Controller通过媒体支持(HATEOAS)在JSON中提供RESTful API端点。
ProductMicroServiceClient使用ProductMicroService的API端点,并为前端提供RESTful API以及媒体支持(HATEOAS)。
在我的示例中,客户端是运行一些简单Thymleaf模板的WebBrowser。
在我的本地计算机上运行纯ProductMicroService和ProductMicroServiceClient实现时,一切进展顺利。
同样,在为ProductMicroServiceClient引入基于JDBC的安全性之后,一切都运行良好,包括对API端点的访问限制。

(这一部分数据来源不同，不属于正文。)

(* ===== verification/WorkOutcomes.v ===== *)
(** * What a work operation promises its caller

    Every accepted change is one new revision with one new event, over the revision that the
    caller saw; a verdict is never the reporter's; a retry never runs twice. *)

From S2P Require Import Prelude GoString GoFloat Schema Sql Label Fixture Storage Names Messages Cycles Sessions Inboxes Participants Leases LeaseProps WorkViews MemoryLimits MemoryExpiry WorkItems WorkOps Works WorkRequests WorkFacts WorkProps WorkSteps.
Open Scope Z_scope.

Section outcomes.
Context `{SHA : Sha256}.
Variable json_float : float → string.
Variable processStart : Z → ProcessStart.
Variable json_library : string → option string.
Variable l : memoryLimits.

(** The changes of an existing item *)
Definition changes_item (r : workRequest) : Prop := r_op r ≠ "work-create"%string ∧ r_op r ≠ "claim-renew"%string ∧ r_op r ≠ "work-list"%string.

(** Optimistic concurrency: an accepted change was made over the revision that its caller
    named; it writes that item's next revision and one event, the latest of the store, and
    touches no other item and no other event (it may write claims, retries and hand-off messages); a second change over the same revision is
    refused, whoever sends it. *)
Theorem mutation_spec store m r now now_send print s res s' : validate r = true → changes_item r → work_inv now s →
  apply json_float processStart store l m r now now_send print s = Ok (res, s') →
  ∃ w new e, work_items s !! (store, text r "work_id") = Some w ∧ w_Revision w = int_ r "if_revision" ∧
    work_items s' = <[(store, text r "work_id") := new]> (work_items s) ∧ w_Revision new = w_Revision w + 1 ∧
    work_events s' = <[(store, w_LatestSeq new) := e]> (work_events s) ∧ (∀ q x, work_events s !! (store, q) = Some x → q < w_LatestSeq new) ∧
    we_work_id e = text r "work_id" ∧ we_revision e = w_Revision new ∧ wr_Revision res = w_Revision new ∧ wr_Seq res = Some (w_LatestSeq new) ∧
    ∀ m2 r2 now2 now_send2 print2, changes_item r2 → text r2 "work_id" = text r "work_id" → int_ r2 "if_revision" = int_ r "if_revision" →
      ∃ err, apply json_float processStart store l m2 r2 now2 now_send2 print2 s' = Err err.
Proof.
  intros Hval (Hop1 & Hop2 & Hop) Hs H. destruct (apply_change _ _ _ _ _ _ _ _ _ _ _ _ Hval Hop Hop1 Hop2 Hs H) as (w & actor & kind & w' & s1 & [Hi Et _ Hrev _ Hr Hco]).
  apply complete_Ok in Hco as (w2 & s2 & He & [= V1 V2 _ _ _ _ _ _] & _ & R2 & R3 & _).
  destruct (event_written _ _ _ _ _ _ _ _ _ _ _ _ (proj2 Hs) Hr He) as (new & e & Hw & (S1 & S2 & _) & Hq & _).
  assert (w_WorkID w' = w_WorkID w) as Ew by (destruct (ww_item _ (proj2 Hs) _ _ _ (rd_item _ _ _ _ _ _ Hr)) as (_ & E & _); done).
  pose proof (rd_revision _ _ _ _ _ _ Hr) as Hn. cbn in Hn.
  assert (work_items s' = <[(store, text r "work_id") := new]> (work_items s)) as Hit by (by rewrite V1, (wn_items _ _ _ _ _ Hw), S1, Ew, Et).
  exists w, new, e. rewrite Et in Hi. split_and!; try done; try congruence.
  - by rewrite V2, (wn_events _ _ _ _ _ Hw).
  - exact (wn_last _ _ _ _ _ Hw).
  - destruct (wn_event _ _ _ _ _ Hw) as [-> _]. congruence.
  - apply (wn_event _ _ _ _ _ Hw).
  - intros m2 r2 now2 now_send2 print2 (Ho1 & Ho2 & _) E1 E2. destruct (apply json_float processStart store l m2 r2 now2 now_send2 print2 s') as [[res2 s3]|err] eqn:E; [|by exists err].
    destruct (apply_parts _ _ _ _ _ _ _ _ _ _ _ _ Ho1 Ho2 E) as (w3 & _ & _ & _ & _ & Hi3 & _ & Hr3 & _). rewrite E1, Hit, lookup_insert_eq in Hi3. injection Hi3 as <-.
    exfalso. lia.
Qed.

(** ** Verdicts *)

Definition verdict_of (op : string) : string := if seqb op "work-accept" then "accepted" else "rejected".
Lemma verdict_change store m r now actor w s kind w' s1 : workVerdict (r_op r) = true →
  change json_float store l m r now actor w s = Ok ((kind, w'), s1) → kind = verdict_of (r_op r) ∧ w_ReportSeq w' = w_ReportSeq w ∧ w_WorkID w' = w_WorkID w ∧
    w_Lifecycle w' = (if seqb (r_op r) "work-accept" then "finished" else "open")%string ∧ w_Verdict w' = Some kind ∧ w_VerdictCredit w' = false ∧
    w_evidence w' = w_ReportSeq w ∧ w_References w' = r_refs r.
Proof.
  intros Hv H. unfold workVerdict in Hv. unfold change, verdict_of in *. apply orb_true_iff in Hv as [Eop%seqb_true|Eop%seqb_true]; rewrite Eop in *; cbn in H.
  - apply bind_Ok in H as (w2 & s2 & H & [= -> -> ->]%ret_Ok). unfold accept in H. by apply ret_Ok in H as [= -> ->].
  - apply bind_Ok in H as (w2 & s2 & H & [= -> -> ->]%ret_Ok). unfold reject in H. apply bind_Ok in H as (u & s3 & _ & H). by apply ret_Ok in H as [= -> ->].
Qed.
Lemma verdict_refused m r w s : workVerdict (r_op r) = true → lifecycle_refusal m r w s = None →
  w_Lifecycle w = "reported"%string ∧ own_report m w = false ∧ w_ReportSeq w = Some (int_ r "report_seq").
Proof.
  unfold lifecycle_refusal, requireVerdictCaller. intros ->. destruct (seqb (w_Lifecycle w) "finished"); [done|]. rewrite andb_false_r.
  destruct (seqb (w_Lifecycle w) "reported") eqn:E; [|done]. apply seqb_true in E. cbn. destruct (own_report m w); [done|].
  destruct (bool_decide _) eqn:Es; [|done]. by apply bool_decide_eq_true in Es.
Qed.
Lemma reported_credit w : item_checks w = true → w_Lifecycle w = "reported"%string → w_VerdictCredit w = true.
Proof. unfold item_checks. rewrite !andb_true_iff. intros ((_ & H) & _) E. rewrite E in H. apply bool_decide_eq_true in H. by rewrite <-H. Qed.

Lemma numbered_references kind seq w : w_References (numbered kind seq w) = w_References w.
Proof. unfold numbered. destruct (seqb kind "reported"); [done|]. by destruct (_ || _). Qed.

(** C27: separation of duties: an accepted verdict is that of another consumer and another
    native actor than the report's, over the latest report, which exists; it spends the verdict
    credit of the report and closes or reopens the item; its event names that report, and the
    references that the verdict gave become those of the item and of the event, as its evidence. *)
Theorem verdict_spec store m r now now_send print s res s' : validate r = true → workVerdict (r_op r) = true → work_inv now s →
  apply json_float processStart store l m r now now_send print s = Ok (res, s') →
  ∃ w new reported judged, work_items s !! (store, text r "work_id") = Some w ∧ w_Lifecycle w = "reported"%string ∧ w_VerdictCredit w = true ∧
    w_ReportConsumer w ≠ Some (mc_Consumer m) ∧ (w_ReportActor w ≠ ""%string → w_ReportActor w ≠ nativeWorkActor m) ∧
    w_ReportSeq w = Some (int_ r "report_seq") ∧ work_events s !! (store, int_ r "report_seq") = Some reported ∧
    we_kind reported = "reported"%string ∧ we_work_id reported = text r "work_id" ∧
    work_items s' !! (store, text r "work_id") = Some new ∧ w_Lifecycle new = (if seqb (r_op r) "work-accept" then "finished" else "open")%string ∧
    w_Verdict new = Some (verdict_of (r_op r)) ∧ w_VerdictCredit new = false ∧ w_VerdictSeq new = Some (w_LatestSeq new) ∧
    work_events s' !! (store, w_LatestSeq new) = Some judged ∧ we_kind judged = verdict_of (r_op r) ∧ v_VerdictEvidence (we_payload judged) = w_ReportSeq w ∧
    w_References new = Some (default [] (r_refs r)) ∧ w_References (v_item (we_payload judged)) = r_refs r.
Proof.
  intros Hval Hv Hs H. assert (r_op r ≠ "work-list"%string ∧ r_op r ≠ "work-create"%string ∧ r_op r ≠ "claim-renew"%string) as (Hop & Hop1 & Hop2).
  { split_and!; intros E; by rewrite E in Hv. }
  destruct (apply_change _ _ _ _ _ _ _ _ _ _ _ _ Hval Hop Hop1 Hop2 Hs H) as (w & actor & kind & w' & s1 & [Hi Et Href _ Hc Hr Hco]).
  destruct (verdict_refused _ _ _ _ Hv Href) as (Hl & Hown & Hseq). destruct (verdict_change _ _ _ _ _ _ _ _ _ _ Hv Hc) as (-> & C1 & C2 & C3 & C4 & C5 & C6 & C7). cbn in C1, C2, C6, C7.
  apply complete_Ok in Hco as (w2 & s2 & He & [= V1 V2 _ _ _ _ _ _] & _). destruct (ww_item _ (proj2 Hs) _ _ _ Hi) as ([Hchk _] & _).
  destruct (ww_report _ (proj2 Hs) _ _ _ _ Hi Hseq) as (x & rp & Hx & Hxi & Hxk & _).
  destruct (rd_items _ _ _ _ _ _ Hr) as [_ [old Hold]]. destruct (re_items _ _ _ _ _ _ _ _ _ _ He _ Hold) as (new & Hit & _ & Hnew).
  destruct (re_events _ _ _ _ _ _ _ _ _ _ He) as (payload & Hpi & _ & Hp & Hev). pose proof (re_item _ _ _ _ _ _ _ _ _ _ He) as Hw2.
  assert (w_VerdictSeq w2 = Some (w_LatestSeq w2)) as Hvs.
  { rewrite Hw2 at 1. unfold numbered, verdict_of. by destruct (seqb (r_op r) "work-accept"). }
  destruct (numbered_same (verdict_of (r_op r)) (w_LatestSeq w2) w') as (N1 & _). destruct (numbered_report (verdict_of (r_op r)) (w_LatestSeq w2) w') as (_ & _ & N2 & N3).
  cbn in N1, N2, N3. rewrite <-Hw2 in N1, N2, N3. assert (w_References w2 = w_References w') as N4 by (rewrite Hw2; apply numbered_references). unfold own_report in Hown. apply orb_false_iff in Hown as [Hown1%bool_decide_eq_false Hown2].
  exists w, new, x, (mkWorkEventRow (w_WorkID w') (w_Revision w') (verdict_of (r_op r)) payload (nativeActor m)). rewrite <-Et.
  assert (w_LatestSeq new = w_LatestSeq w2) as -> by (by rewrite Hnew).
  split_and!; try done.
  - by eapply reported_credit.
  - intros Hne Heq. apply andb_false_iff in Hown2 as [E|E]; [by apply negb_false_iff, seqb_true in E|]. by rewrite Heq, (proj2 (seqb_true _ _) eq_refl) in E.
  - by rewrite V1, Hit, C2, lookup_insert_eq.
  - rewrite Hnew. cbn. congruence.
  - rewrite Hnew. cbn. congruence.
  - rewrite Hnew. cbn. congruence.
  - rewrite Hnew. cbn. congruence.
  - by rewrite V2, Hev, lookup_insert_eq.
  - cbn. congruence.
  - rewrite Hnew. cbn. by rewrite N4, C7.
  - cbn. rewrite Hpi. cbn. congruence.
Qed.

(** ** Retries *)

(** The retry record that a mutation leaves *)
Lemma apply_record store m r now now_send print s res s' : keyed r = true → apply json_float processStart store l m r now now_send print s = Ok (res, s') →
  ∃ actor, work_replays s' !! (store, mc_Consumer m, text r "key") =
    Some (mkWorkReplayRow (r_op r) fingerprintScheme print (wr_Seq res) now (number r "deadline") res actor).
Proof.
  intros Hk H. assert (∀ actor res0 s0 u s1, storeReplay json_float store m r actor print res0 now s0 = Ok (u, s1) →
    work_replays s1 !! (store, mc_Consumer m, text r "key") = Some (mkWorkReplayRow (r_op r) fingerprintScheme print (wr_Seq res0) now (number r "deadline") res0 actor)) as Hrec.
  { intros actor res0 s0 u s1 Hr%storeReplay_Ok. rewrite Hk in Hr. destruct Hr as [_ ->]. cbn. by rewrite lookup_insert_eq. }
  assert (∀ actor kind w s0, complete json_float processStart store m r now now_send actor print kind w s0 = Ok (res, s') →
    work_replays s' !! (store, mc_Consumer m, text r "key") = Some (mkWorkReplayRow (r_op r) fingerprintScheme print (wr_Seq res) now (number r "deadline") res actor)) as Hcom.
  { intros actor kind w s0 Hc. unfold complete in Hc. apply bind_Ok in Hc as (w' & s1 & _ & Hc). apply bind_Ok in Hc as (o & s2 & _ & Hc).
    apply bind_Ok in Hc as (b & s3 & _ & Hc). apply bind_Ok in Hc as (u & s4 & Hr & Hc). apply ret_Ok in Hc as [= -> ->]. by eapply Hrec. }
  unfold apply in H. apply bind_Ok in H as (u & s0 & _ & H). destruct (seqb (r_op r) "work-create").
  - apply bind_Ok in H as (w & s1 & _ & H). eauto.
  - apply bind_Ok in H as (w & s1 & _ & H). apply bind_Ok in H as (u1 & s2 & _ & H). apply bind_Ok in H as (held & s3 & _ & H).
    apply bind_Ok in H as (actor & s4 & _ & H). destruct (seqb (r_op r) "claim-renew").
    + unfold renew_claim in H. apply bind_Ok in H as (le & s5 & _ & H). apply bind_Ok in H as (u2 & s6 & Hr & H). apply ret_Ok in H as [= -> ->]. eauto.
    + apply bind_Ok in H as (u2 & s5 & _ & H). apply bind_Ok in H as (u3 & s6 & _ & H). apply bind_Ok in H as ([kind w'] & s7 & _ & H). eauto.
Qed.

(** A caller that the checks before a retry record let pass *)
Definition retry_allowed (m : MemoryCaller) (r : workRequest) (now : float) (now_ms : Z) (q : WorkReplayRow) (s : State) : Prop :=
  verdict_refusal m r now s = None ∧ requireParticipantCaller now_ms m s = None ∧ fleb (number r "deadline") now = false ∧
  fltb (fadd now (l_idemTTL l)) (number r "deadline") = false ∧ requireNativeWorkCaller m (wq_native_actor q) now s = None.

(** at most once: while the record of a keyed mutation lives, the same request of the same
    consumer returns the original result as a duplicate and writes nothing, whatever happened to
    the item since, and another request under that key is refused and writes nothing. *)
Theorem retry_returns store m r now now_send s res s' : keyed r = true →
  apply json_float processStart store l m r now now_send (fingerprint json_float (mc_Consumer m) r) s = Ok (res, s') →
  ∃ q, work_replays s' !! (store, mc_Consumer m, text r "key") = Some q ∧
  ∀ fresh m2 r2 now2 now_ms at_ audit fuel ens last st, mc_Repository m2 = mc_Repository m → mc_Consumer m2 = mc_Consumer m →
    keyed r2 = true → text r2 "key" = text r "key" → storeOf (mc_Repository m) (tables st) = Some store →
    work_replays (tables st) !! (store, mc_Consumer m, text r "key") = Some q → retry_allowed m2 r2 now2 now_ms q (tables st) →
    workMutation json_float processStart json_library l fresh m2 r2 now2 now_ms at_ audit fuel ens last st =
      (if decide (fingerprint json_float (mc_Consumer m) r2 = fingerprint json_float (mc_Consumer m) r ∧ r_op r2 = r_op r)
       then Ok (res <| wr_Duplicate := true |>) else Err (workError "idempotency_conflict"), st, last).
Proof.
  intros Hk H. destruct (apply_record _ _ _ _ _ _ _ _ _ Hk H) as [actor Hq]. eexists. split; [exact Hq|].
  intros fresh m2 r2 now2 now_ms at_ audit fuel ens last st E1 E2 Hk2 E3 Hst Hrec (A1 & A2 & A3 & A4 & A5).
  unfold workMutation, replay. rewrite A1, Hk2, A2, A3, A4, E1, E2, E3, Hst, Hrec. cbn [negb]. rewrite A5. cbn.
  destruct (decide _) as [[F1 F2]|Hn].
  - by rewrite F1, F2, !(proj2 (seqb_true _ _) eq_refl).
  - destruct (seqb (fingerprint json_float (mc_Consumer m) r) _) eqn:F1; cbn; [|by rewrite andb_false_r].
    destruct (seqb (r_op r) (r_op r2)) eqn:F2; cbn; [|by rewrite andb_false_r].
    apply seqb_true in F1, F2. by destruct Hn.
Qed.
End outcomes.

User和Authority表与数据服务位于相同的MariaDB中。
但是在为ProductMicroService引入SecurityService之后,在成功进行身份验证(SpringBoot的标准登录页面)后,我收到上述异常。
我正在使用OpenJDK。
在互联网上搜索时,找不到任何解决方案的方向。
一些相关代码
对于ProductMicroServiceClient:
———— pom.xml ——————————————————————————————————
<?xml version="1.0" encoding="UTF-8"?>
<project xmlns="http://maven.apache.org/POM/4.0.0" xmlns:xsi="http://www.w3.org/2001/XMLSchema-instance"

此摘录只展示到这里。